Aim of the exercise: Would you output the entries below only from the line containing "Lemma join_all_grows js" through the line containing "intros Hb He. unfold join_strings_run.", exactly as they stand and with both ends included?

*** Available data ***

Lemma init_plugin_cache_ok (bv : BinaryView) (w : World) :
  cache_ok w = true -> cache_ok (final_world (init_plugin bv w)) = true.
Proof.
  intros C. unfold init_plugin, bind, read_arch.
  destruct (name_differs (arch_name bv) (arch w)); [|exact C].
  destruct (select_module (arch_name bv)) as [m|] eqn:S; cbn; [|exact C].
  unfold cache_ok. cbn. now rewrite S.
Qed.

(** When [init_plugin] raises, nothing after it runs. *)
Lemma explain_instruction_aborts (bv : BinaryView) (addr : Z) (w w1 : World)
    (e : Exn) :
  init_plugin bv w = Raise e w1 -> explain_instruction bv addr w = Raise e w1.
Proof.
  intros I. unfold explain_instruction, bind at 1. now rewrite I.
Qed.

(** Every invocation, failed or not, keeps the cache consistent. *)
Lemma explain_instruction_cache_ok (bv : BinaryView) (addr : Z) (w : World) :
  cache_ok w = true ->
  cache_ok (final_world (explain_instruction bv addr w)) = true.
Proof.
  intros C. pose proof (init_plugin_cache_ok bv w C) as C1.
  destruct (init_plugin bv w) as [[] w1|e w1] eqn:I.
  - destruct (call_override (architecture_specific_explanation_function w1) bv
                (instruction_at bv addr) (lifted_at bv addr)) as [sup L] eqn:O.
    destruct (explain_instruction_trace bv addr w w1 sup L I O) as (A & _ & _).
    unfold cache_ok in *. cbn in C1. now rewrite A.
  - rewrite (explain_instruction_aborts bv addr w _ _ I). exact C1.
Qed.

(** C3. A name the selection chain rejects makes [init_plugin], the first
    step of the invocation, raise; the invocation ends there with the
    world as it found it: the cache is untouched and nothing has been
    written to the window. *)
Theorem explain_instruction_unsupported_architecture (bv : BinaryView)
    (addr : Z) (w : World) :
  cache_ok w = true ->
  select_module (arch_name bv) = None ->
  init_plugin bv w = Raise (TypeError "Could not identify architecture type!") w /\
  explain_instruction bv addr w =
    Raise (TypeError "Could not identify architecture type!") w /\
  written bv addr w = [].
Proof.
  intros C S.
  pose proof (init_plugin_rejects bv w (cache_ok_differs bv w C S) S) as I.
  pose proof (explain_instruction_aborts bv addr w _ _ I) as E.
  repeat split; auto.
  unfold written. rewrite E. apply emitted_app. cbn. now rewrite app_nil_r.
Qed.

(** C4, as amended. The cached selection is re-derived exactly when the
    observed name differs from the cached one.  With the cached name the
    invocation leaves the cached name and the selected function as they
    are; with another name that the chain accepts it replaces both; with
    another name that the chain rejects it raises and leaves both as they
    are. *)
Theorem init_plugin_cache_policy (bv : BinaryView) (addr : Z) (w : World) :
  let w' := final_world (explain_instruction bv addr w) in
  (arch w = Some (arch_name bv) ->
     init_plugin bv w = Ok tt w /\
     arch w' = arch w /\
     architecture_specific_explanation_function w' =
       architecture_specific_explanation_function w) /\
  (arch w <> Some (arch_name bv) ->
     forall m, select_module (arch_name bv) = Some m ->
       arch w' = Some (arch_name bv) /\
       architecture_specific_explanation_function w' = arch_explain_of m) /\
  (arch w <> Some (arch_name bv) ->
     select_module (arch_name bv) = None ->
       succeeded (explain_instruction bv addr w) = false /\
       arch w' = arch w /\
       architecture_specific_explanation_function w' =
         architecture_specific_explanation_function w).
Proof.
  cbv zeta. split; [|split].
  - intros E. pose proof (init_plugin_cached bv w E) as I.
    destruct (call_override (architecture_specific_explanation_function w) bv
                (instruction_at bv addr) (lifted_at bv addr)) as [sup L] eqn:O.
    destruct (explain_instruction_trace bv addr w w sup L I O) as (A & F & _).
    auto.
  - intros D m S. pose proof (init_plugin_selects bv w m D S) as I.
    destruct (call_override (arch_explain_of m) bv
                (instruction_at bv addr) (lifted_at bv addr)) as [sup L] eqn:O.
    destruct (explain_instruction_trace bv addr w _ sup L I O) as (A & F & _).
    cbn in A, F. auto.
  - intros D S. pose proof (init_plugin_rejects bv w D S) as I.
    rewrite (explain_instruction_aborts bv addr w _ _ I). cbn. auto.
Qed.

(** ** Degraded outcomes *)


(** C9. When [get_state] raises [AttributeError] the invocation still ends
    normally: no state is written, the message is logged through
    [log_error], every other field of the bundle is written once, and the
    last thing done is [show()]. *)
Theorem explain_instruction_state_unavailable (bv : BinaryView) (addr : Z)
    (w : World) :
  succeeded (init_plugin bv w) = true ->
  get_state bv addr = inl AttributeError ->
  let evs := written bv addr w in
  succeeded (explain_instruction bv addr w) = true /\
  states evs = [] /\
  logged_errors evs = ["No instruction state support for this architecture"] /\
  instructions evs = [instruction_text addr (instruction_at bv addr)] /\
  List.length (descriptions evs) = 1%nat /\
  List.length (llils evs) = 1%nat /\
  List.length (mlils evs) = 1%nat /\
  List.length (flag_triples evs) = 1%nat /\
  shows evs = 1%nat /\
  last evs PrintExc = Show.
Proof.
  intros S G evs.
  destruct (override_result bv addr w) as [supersede L] eqn:O.
  pose proof (written_shape bv addr w supersede L S O) as Sh.
  split.
  - clear Sh evs. apply init_plugin_unit in S.
    unfold override_result in O. unfold instruction_at, lifted_at, func_at in O.
    unfold explain_instruction, bind at 1. rewrite S.
    unfold bind, read_override. cbn beta iota. rewrite O.
    unfold try_except, set_instruction, set_state, print_exc, log_error,
      bind, emit, raise, ret.
    cbn beta iota. rewrite G.
    destruct (instruction_setter _); reflexivity.
  - subst evs.
    destruct Sh as (pre & [-> | [m ->]] & ->);
      unfold instruction_events, state_events; rewrite G;
      destruct (instruction_setter _); cbn; repeat split; reflexivity.
Qed.

End PluginProperties.

(** C10. The selection is the first match in the order x86, mips, aarch64,
    arm or thumb, 6502, msp430, powerpc: for every name it returns the
    package of the earliest test the name passes, whatever later tests it
    would pass as well; a name with both [x86] and [mips] in it selects
    the x86 package. *)
Theorem select_module_first_match :
  (forall name, select_module name = first_match selection_order name) /\
  (forall name, str_in "x86" name = true -> select_module name = Some x86) /\
  select_module "mips-x86" = Some x86.
Proof.
  split; [|split].
  - intros name. unfold select_module, first_match, selection_order. cbn.
    repeat rewrite orb_false_r.
    destruct (str_in "x86" name); [reflexivity|].
    destruct (str_in "mips" name); [reflexivity|].
    destruct (str_in "aarch64" name); [reflexivity|].
    destruct (str_in "arm" name || str_in "thumb" name); [reflexivity|].
    destruct (str_in "6502" name); [reflexivity|].
    destruct (str_in "msp430" name); [reflexivity|].
    destruct (str_in "powerpc" name); reflexivity.
  - intros name E. unfold select_module. now rewrite E.
  - reflexivity.
Qed.

(** ** The folder *)

Section FolderProperties.

Context {Stmt : Type}.
Variable fold_pattern : list Stmt -> option nat.
Variable merged : list Stmt -> Stmt.

Lemma recognised_bounds (l : list Stmt) (k : nat) :
  Folder.recognised fold_pattern l = Some k -> (2 <= k <= List.length l)%nat.
Proof.
  unfold Folder.recognised.
  destruct (fold_pattern l) as [n|]; [|discriminate].
  destruct (2 <=? n)%nat eqn:Hlo; [|discriminate].
  destruct (n <=? List.length l)%nat eqn:Hhi; [|discriminate].
  intros [= <-]. apply Nat.leb_le in Hlo. apply Nat.leb_le in Hhi. lia.
Qed.

(** Each step of the scan emits one unit and consumes at least one
    statement. *)
Lemma fold_length (l : list Stmt) :
  (List.length (Folder.fold fold_pattern merged l) <= List.length l)%nat.
Proof.
  funelim (Folder.fold fold_pattern merged l).
  - apply Nat.le_refl.
  - match goal with
    | IH : (List.length (Folder.fold _ _ (skipn _ _)) <= _)%nat |- _ =>
        rewrite length_skipn in IH
    end.
    pose proof (recognised_bounds _ _ E) as B.
    cbn [List.length] in *. lia.
  - cbn [List.length]. lia.
Qed.

Lemma fold_unmatched (l : list Stmt) :
  Folder.unmatched fold_pattern l = true -> Folder.fold fold_pattern merged l = l.
Proof.
  funelim (Folder.fold fold_pattern merged l); intros U.
  - reflexivity.
  - cbn [Folder.unmatched] in U.
    destruct (Folder.recognised fold_pattern (s :: rest)); discriminate.
  - cbn [Folder.unmatched] in U.
    destruct (Folder.recognised fold_pattern (s :: rest)); [discriminate|].
    f_equal. auto.
Qed.

(** The folder returns nothing for the empty sequence. *)
Lemma fold_nil : Folder.fold fold_pattern merged [] = [].
Proof. now simp fold. Qed.

(** C5. The folded sequence is never longer than the sequence it was
    made from, and a sequence none of whose positions starts a recognised
    pattern comes back as it went in, same statements in the same order. *)
Theorem fold_length_and_passthrough (S : list Stmt) :
  (List.length (Folder.fold fold_pattern merged S) <= List.length S)%nat /\
  (Folder.unmatched fold_pattern S = true ->
     Folder.fold fold_pattern merged S = S).
Proof.
  split; [apply fold_length | apply fold_unmatched].
Qed.

End FolderProperties.

(** The compare-and-branch scenario: three statements fold into one unit,
    and the statements around the pattern stay where they are. *)
Example fold_compare_and_branch :
  Folder.fold Demo.demo_pattern Demo.demo_merged
    [Demo.Load; Demo.Sub; Demo.SetFlag; Demo.BranchIf; Demo.Load] =
  [Demo.Load; Demo.Merged 3; Demo.Load].
Proof. reflexivity. Qed.

(** ** The properties at work on the concrete host *)

Import Demo.

Example instruction_text_of_branch :
  instruction_text (H := demo_host) 4198400 "jne 0x401000" =
    "0x401000:  jne 0x401000".
Proof. reflexivity. Qed.

(** The window's setter raises on the instruction at address 20: the
    traceback is printed and the invocation carries on to [show()]. *)
Example setter_failure_is_contained :
  explain_instruction (H := demo_host) "x86_64" 20 fresh =
    Ok tt {| arch := Some "x86_64";
             architecture_specific_explanation_function := arch_explain_of x86;
             trace := [SetGetDocUrl x86;
                       SetInstruction "0x14:  hlt"; PrintExc;
                       SetDescription []; SetLlil []; SetMlil []; SetFlags [];
                       SetState ([("eax", 0%Z)] : State (Host := demo_host)); Show] |}.
Proof. reflexivity. Qed.
Lemma flatten_app (l1 l2 : list string) :
  flatten (l1 ++ l2) = (flatten l1 ++ flatten l2)%string.
Proof.
  induction l1 as [| s l1 IH]; cbn; [reflexivity |].
  unfold flatten in IH. now rewrite IH, append_assoc.
Qed.

Lemma prefix_append (s r : string) : prefix s (s ++ r) = true.
Proof.
  induction s as [| c s IH]; cbn.
  - now destruct r.
  - destruct (ascii_dec c c) as [_ | Hne]; [exact IH | congruence].
Qed.

Lemma prefix_head_mismatch c js d s :
  c <> d -> prefix (String c js) (String d s) = false.
Proof.
  intros Hne. cbn. destruct (ascii_dec c d) as [Heq | _]; [contradiction | reflexivity].
Qed.

(** The characters of a match that are still to be dropped go unread. *)
Lemma scan_skip js t : forall r,
  scan js (String.length t) (t ++ r) = scan js 0 r.
Proof. induction t as [| c t IH]; intros r; cbn; [reflexivity | apply IH]. Qed.

(** A stretch in which the first character of [js] does not occur is
    copied as it is. *)
Lemma scan_clean c js s : forall r,
  occurs c s = false ->
  scan (String c js) 0 (s ++ r)
  = (fst (scan (String c js) 0 r), (s ++ snd (scan (String c js) 0 r))%string).
Proof.
  induction s as [| d s IH]; intros r Hs.
  - cbn [append]. now destruct (scan (String c js) 0 r).
  - cbn [occurs] in Hs. apply orb_false_elim in Hs as [Hcd Hs].
    apply Ascii.eqb_neq in Hcd.
    change ((String d s ++ r)%string) with (String d (s ++ r)).
    cbn [scan]. rewrite prefix_head_mismatch by assumption.
    cbn [empty negb andb]. rewrite IH by assumption. reflexivity.
Qed.

(** An occurrence of [js] at the front is counted and dropped. *)
Lemma scan_separator c js r :
  scan (String c js) 0 (String c js ++ r)
  = (S (fst (scan (String c js) 0 r)), snd (scan (String c js) 0 r)).
Proof.
  change ((String c js ++ r)%string) with (String c (js ++ r)).
  cbn [scan]. change (String c (js ++ r)) with ((String c js ++ r)%string).
  rewrite prefix_append. cbn [empty negb andb].
  replace (String.length (String c js) - 1) with (String.length js)
    by (cbn [String.length]; lia).
  rewrite scan_skip. now destruct (scan (String c js) 0 r).
Qed.

Lemma scan_joined_tail c js (l : list string) :
  Forall (fun s => occurs c s = false) l ->
  scan (String c js) 0 (flatten (map (append (String c js)) l))
  = (List.length l, flatten l).
Proof.
  induction 1 as [| s l Hs Hl IH]; [reflexivity |].
  cbn [map flatten fold_right List.length].
  fold (flatten (map (append (String c js)) l)). fold (flatten l).
  rewrite append_assoc, scan_separator, scan_clean by assumption.
  now rewrite IH.
Qed.

End StringFacts.

(** ** [join_strings] *)

Section JoinFacts.
Context {St : Type}.
Variable len : nat.
Variable read : St -> nat -> string.

Lemma join_body_caller js s (w : joiner St) :
  caller (join_body js s w) = caller w.
Proof. unfold join_body. now destruct (negb (empty (result w))). Qed.

Lemma render_app js ps qs :
  render js (ps ++ qs) = (render js ps ++ render js qs)%string.
Proof. unfold render. now rewrite map_app, flatten_app. Qed.

Lemma render_one js p : render js [p] = render_piece js p.
Proof. unfold render. cbn. apply append_nil_r. Qed.

Lemma join_body_render js s (w : joiner St) :
  result w = render js (appended w) ->
  result (join_body js s w) = render js (appended (join_body js s w)).
Proof.
  intros Hw. unfold join_body.
  destruct (negb (empty (result w))); cbn [append_element append_separator
    result appended]; rewrite !render_app, !render_one, Hw; reflexivity.
Qed.

Lemma join_all_snoc js l s (w : joiner St) :
  join_all js (l ++ [s]) w = join_body js s (join_all js l w).
Proof. unfold join_all. now rewrite fold_left_app. Qed.

Lemma join_body_last js s (w : joiner St) :
  exists pre, appended (join_body js s w) = pre ++ [Element s].
Proof. unfold join_body, append_element. cbn [appended]. eauto. Qed.

Lemma join_body_grows js s (w : joiner St) :
  exists extra, appended (join_body js s w) = appended w ++ extra.
Proof.
  unfold join_body. destruct (negb (empty (result w)));
    cbn [append_element append_separator appended].
  - rewrite <- app_assoc. eauto.
  - eauto.
Qed.

Lemma join_all_grows js l : forall w : joiner St,
  exists extra, appended (join_all js l w) = appended w ++ extra.
Proof.
  induction l as [| s l IH]; intros w; cbn.
  - exists []. now rewrite app_nil_r.
  - destruct (IH (join_body js s w)) as [x Hx].
    destruct (join_body_grows js s w) as [y Hy].
    unfold join_all in Hx. rewrite Hx, Hy, <- app_assoc. eauto.
Qed.

(** Once [result] is not empty every further string is preceded by the
    separator. *)
Lemma join_all_nonempty js l : forall w : joiner St,
  empty (result w) = false ->
  result (join_all js l w)
  = (result w ++ flatten (map (append js) l))%string.
Proof.
  induction l as [| s l IH]; intros w Hw.
  - cbn. now rewrite append_nil_r.
  - change (join_all js (s :: l) w) with (join_all js l (join_body js s w)).
    unfold join_body. rewrite Hw. cbn [negb].
    rewrite IH.
    + cbn [append_element append_separator result map flatten fold_right].
      now rewrite !append_assoc.
    + cbn [append_element append_separator result].
      now do 2 apply empty_append_l.
Qed.

Lemma flatten_concat js s l :
  (s ++ flatten (map (append js) l))%string = concat js (s :: l).
Proof.
  revert s. induction l as [| t l IH]; intros s.
  - cbn. apply append_nil_r.
  - cbn [map flatten fold_right]. fold (flatten (map (append js) l)).
    rewrite append_assoc, IH. reflexivity.
Qed.

(** On a range inside the sequence [join_strings] is its lambda applied to
    the strings of the range, in order. *)
Lemma join_strings_run_all b e js st :
  b <= e -> e <= len ->
  join_strings_run len read b e js st
  = Done (join_all js (elements read st b (e - b)) (mkJoiner st EmptyString [])).
Proof.
  intros Hb He. unfold join_strings_run.
  rewrite (std_for_each_walk _ (e - b)) by lia.
  rewrite walk_fold.
  - reflexivity.
  - intros a w p. now rewrite join_body_caller.
Qed.

Lemma elements_cons (st : St) b k :
  elements read st b (S k) = read st b :: elements read st (S b) k.
Proof. reflexivity. Qed.

Lemma elements_snoc (st : St) b k :
  elements read st b (S k) = elements read st b k ++ [read st (b + k)].
Proof. unfold elements. now rewrite seq_S, map_app. Qed.

Lemma elements_length (st : St) b k :
  List.length (elements read st b k) = k.
Proof. unfold elements. now rewrite length_map, length_seq. Qed.

End JoinFacts.

(** ** [generate_sequence] *)

Section GenerateFacts.
Context {T St : Type}.
Variable gen : generator (T := T) (St := St).

Lemma invoke_each_calls ns : forall r,
  gcalls (snd (invoke_each gen ns r)) = gcalls r ++ ns.
Proof.
  induction ns as [| k ns IH]; intros r; cbn [invoke_each].
  - cbn. now rewrite app_nil_r.
  - destruct (gen k (gstore r)) as [v st'].
    specialize (IH (mkGen st' (gcalls r ++ [k]))).
    destruct (invoke_each gen ns (mkGen st' (gcalls r ++ [k]))) as [vs r'].
    cbn [snd gcalls] in *. now rewrite IH, <- app_assoc.
Qed.


Lemma invoke_each_store ns : forall r,
  gstore (snd (invoke_each gen ns r)) = gen_store gen ns (gstore r).
Proof.
  induction ns as [| k ns IH]; intros r; cbn [invoke_each]; [reflexivity |].
  cbn [gen_store fold_left].
  destruct (gen k (gstore r)) as [v st'].
  specialize (IH (mkGen st' (gcalls r ++ [k]))).
  destruct (invoke_each gen ns (mkGen st' (gcalls r ++ [k]))) as [vs r'].
  cbn [snd gstore] in *. exact IH.
Qed.


Lemma gen_store_invariant (P : St -> Prop) :
  (forall k st, P st -> P (snd (gen k st))) ->
  forall ns st, P st -> P (gen_store gen ns st).
Proof.
  intros Hg. induction ns as [| k ns IH]; intros st Hst; cbn; auto.
  apply IH. now apply Hg.
Qed.



Lemma iota_length N : List.length (iota N) = N.
Proof. unfold iota. now rewrite length_map, length_seq. Qed.

Lemma make_integer_sequence_iota n :
  (0 <= n)%Z -> make_integer_sequence n = Some (iota (Z.to_nat n)).
Proof.
  intros Hn. unfold make_integer_sequence.
  destruct (Z.ltb_spec n 0); [lia | reflexivity].
Qed.

(** What [generate_sequence<n>] does for a positive [n]. *)
Lemma generate_sequence_positive n st :
  (1 <= n)%Z ->
  generate_sequence n gen st
  = Some (mkArray (Z.to_nat n) (fst (invoke_each gen (iota (Z.to_nat n)) (mkGen st []))),
          snd (invoke_each gen (iota (Z.to_nat n)) (mkGen st []))).
Proof.
  intros Hn. unfold generate_sequence.
  rewrite make_integer_sequence_iota by lia.
  unfold detail.generate_sequence_impl.
  destruct (iota (Z.to_nat n)) as [| k us] eqn:Hns.
  - apply (f_equal (@List.length Z)) in Hns. rewrite iota_length in Hns.
    cbn in Hns. lia.
  - destruct (invoke_each gen (k :: us) (mkGen st [])) as [vs r].
    cbn [fst snd]. do 3 f_equal.
    apply (f_equal (@List.length Z)) in Hns. rewrite iota_length in Hns.
    cbn in Hns. lia.
Qed.

(** [generate_sequence<n>] does not instantiate for [n <= 0]. *)
Lemma generate_sequence_rejected n st :
  (n <= 0)%Z -> generate_sequence n gen st = None.
Proof.
  intros Hn. unfold generate_sequence, make_integer_sequence.
  destruct (Z.ltb_spec n 0); [reflexivity |].
  replace n with 0%Z by lia. reflexivity.
Qed.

*** End of Available data ***

Output for this task:
Lemma join_all_grows js l : forall w : joiner St,
  exists extra, appended (join_all js l w) = appended w ++ extra.
Proof.
  induction l as [| s l IH]; intros w; cbn.
  - exists []. now rewrite app_nil_r.
  - destruct (IH (join_body js s w)) as [x Hx].
    destruct (join_body_grows js s w) as [y Hy].
    unfold join_all in Hx. rewrite Hx, Hy, <- app_assoc. eauto.
Qed.

(** Once [result] is not empty every further string is preceded by the
    separator. *)
Lemma join_all_nonempty js l : forall w : joiner St,
  empty (result w) = false ->
  result (join_all js l w)
  = (result w ++ flatten (map (append js) l))%string.
Proof.
  induction l as [| s l IH]; intros w Hw.
  - cbn. now rewrite append_nil_r.
  - change (join_all js (s :: l) w) with (join_all js l (join_body js s w)).
    unfold join_body. rewrite Hw. cbn [negb].
    rewrite IH.
    + cbn [append_element append_separator result map flatten fold_right].
      now rewrite !append_assoc.
    + cbn [append_element append_separator result].
      now do 2 apply empty_append_l.
Qed.

Lemma flatten_concat js s l :
  (s ++ flatten (map (append js) l))%string = concat js (s :: l).
Proof.
  revert s. induction l as [| t l IH]; intros s.
  - cbn. apply append_nil_r.
  - cbn [map flatten fold_right]. fold (flatten (map (append js) l)).
    rewrite append_assoc, IH. reflexivity.
Qed.

(** On a range inside the sequence [join_strings] is its lambda applied to
    the strings of the range, in order. *)
Lemma join_strings_run_all b e js st :
  b <= e -> e <= len ->
  join_strings_run len read b e js st
  = Done (join_all js (elements read st b (e - b)) (mkJoiner st EmptyString [])).
Proof.
  intros Hb He. unfold join_strings_run.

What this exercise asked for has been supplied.